For an event that was originally created to encourage new talent onto the TT course, it’s become quite the fashion show. Not only do the Classic teams take over, the MGP racers are – let’s face it – left their table scraps.
It rains on the Isle of Man, believe it or not (I didn’t), and water flows downhill (who would have guessed). At the top of the park, where the Classic lads are scheduled to vacate and head home after finishing up on Monday of race week, the paddocks have the advantage of a gravel ground where mud isn’t as much a worry.
Organisers were forced on more than one occasion this year to make time available to let parade laps run ahead, and precedence was nearly always made for the classics instead of the modern bikes.

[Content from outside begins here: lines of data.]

(** * Brownian motion targets of the inference gym

    A shallow embedding of [inference_gym/targets/brownian_motion.py]:
    the two prior generators, the log-likelihood with its
    missing-observation mask, and the four model classes built from
    them, together with the properties stated about them.

    The tensor library and the distribution library are collaborators
    of this file, not part of it.  They are reached through the
    [Engine] interface below; two engines are given, IEEE binary32 (the
    [tf.float32] the models declare) and an exact arithmetic on the
    extended reals. *)

From Stdlib Require Import String Ascii DecimalString.
From Stdlib Require DecimalZ.
From Stdlib Require Import ZArith Bool Lia Reals Lra.
From Stdlib Require Import Floats.SpecFloat.
From Stdlib Require Import List Permutation.
Import ListNotations.

Set Implicit Arguments.

(** ** The tensor engine *)

(** What the source asks of the tensor library: the literals [0.] and
    [2.], the addition of two scalars, the reduction of a vector to the
    sum of its entries, [tf.math.is_finite], the test [0 < x], and the
    log-density of [tfd.Normal]. *)
Class Engine : Type := {
  dtype : Type;
  zero : dtype;
  two : dtype;
  add : dtype -> dtype -> dtype;
  sum_entries : list dtype -> dtype;
  is_finite : dtype -> bool;
  is_positive : dtype -> bool;
  normal_log_prob : dtype -> dtype -> dtype -> dtype
}.

(** The order in which a reduction adds the entries of a vector is the
    library's own: it may add them left to right, pairwise, or lane by
    lane with accumulators that start at zero.  [sums add zero l r] says
    that [r] is [l] added up in one of these ways: the sum of no entry
    is zero, the sum of one entry is the entry, and a vector is summed
    by dividing its entries, in any order, into two parts and adding
    the sums of the parts. *)
Inductive sums {T} (add : T -> T -> T) (zero : T) : list T -> T -> Prop :=
  | sums_nil : sums add zero [] zero
  | sums_one (x : T) : sums add zero [x] x
  | sums_split (l l1 l2 : list T) (r1 r2 : T) :
      Permutation l (l1 ++ l2) ->
      sums add zero l1 r1 -> sums add zero l2 r2 ->
      sums add zero l (add r1 r2).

I can’t say for sure if the whole Classic TT event, races and all, boost the economy enough to justify the cost. But I can say that the Manx Grand Prix was, to my knowledge, never billed as a parade.
The racers are there to race and regardless of how much money one side brings in versus the other, if that is even a factor, no one group should be given more privilege than another.
For those that once had a place to race without the pressure and grandeur of the IOMTT, it looks as if the nearly 100 year-old racing event has now become the Classic TT featuring the Manx Grand Prix, not the other way around.
A petition to change the format of the Festival of Motorcycling to create equal shares of racing and track time for both CTT and MGP competitors has been making rounds since the end of this year’s event just a fortnight ago.
“Practice and racing for paying competitors should always come before parade laps,” one petitioner said.
“It should be made fairer for the Manx GP riders and safer for the Newcomers,” Carole Osborne explained. “Both events could be run together, one race each day, ending with the Senior races for both the MGP and CTT.”
One might make the argument about MGP riders needing more recognition as up-and-comers, but I don’t think that reasoning is enough.
If you pay an entry fee to race, as every newcomer and Manx Grand Prix rider does, shouldn’t you be treated at least as well as the Classic TT riders that pay nothing to enter?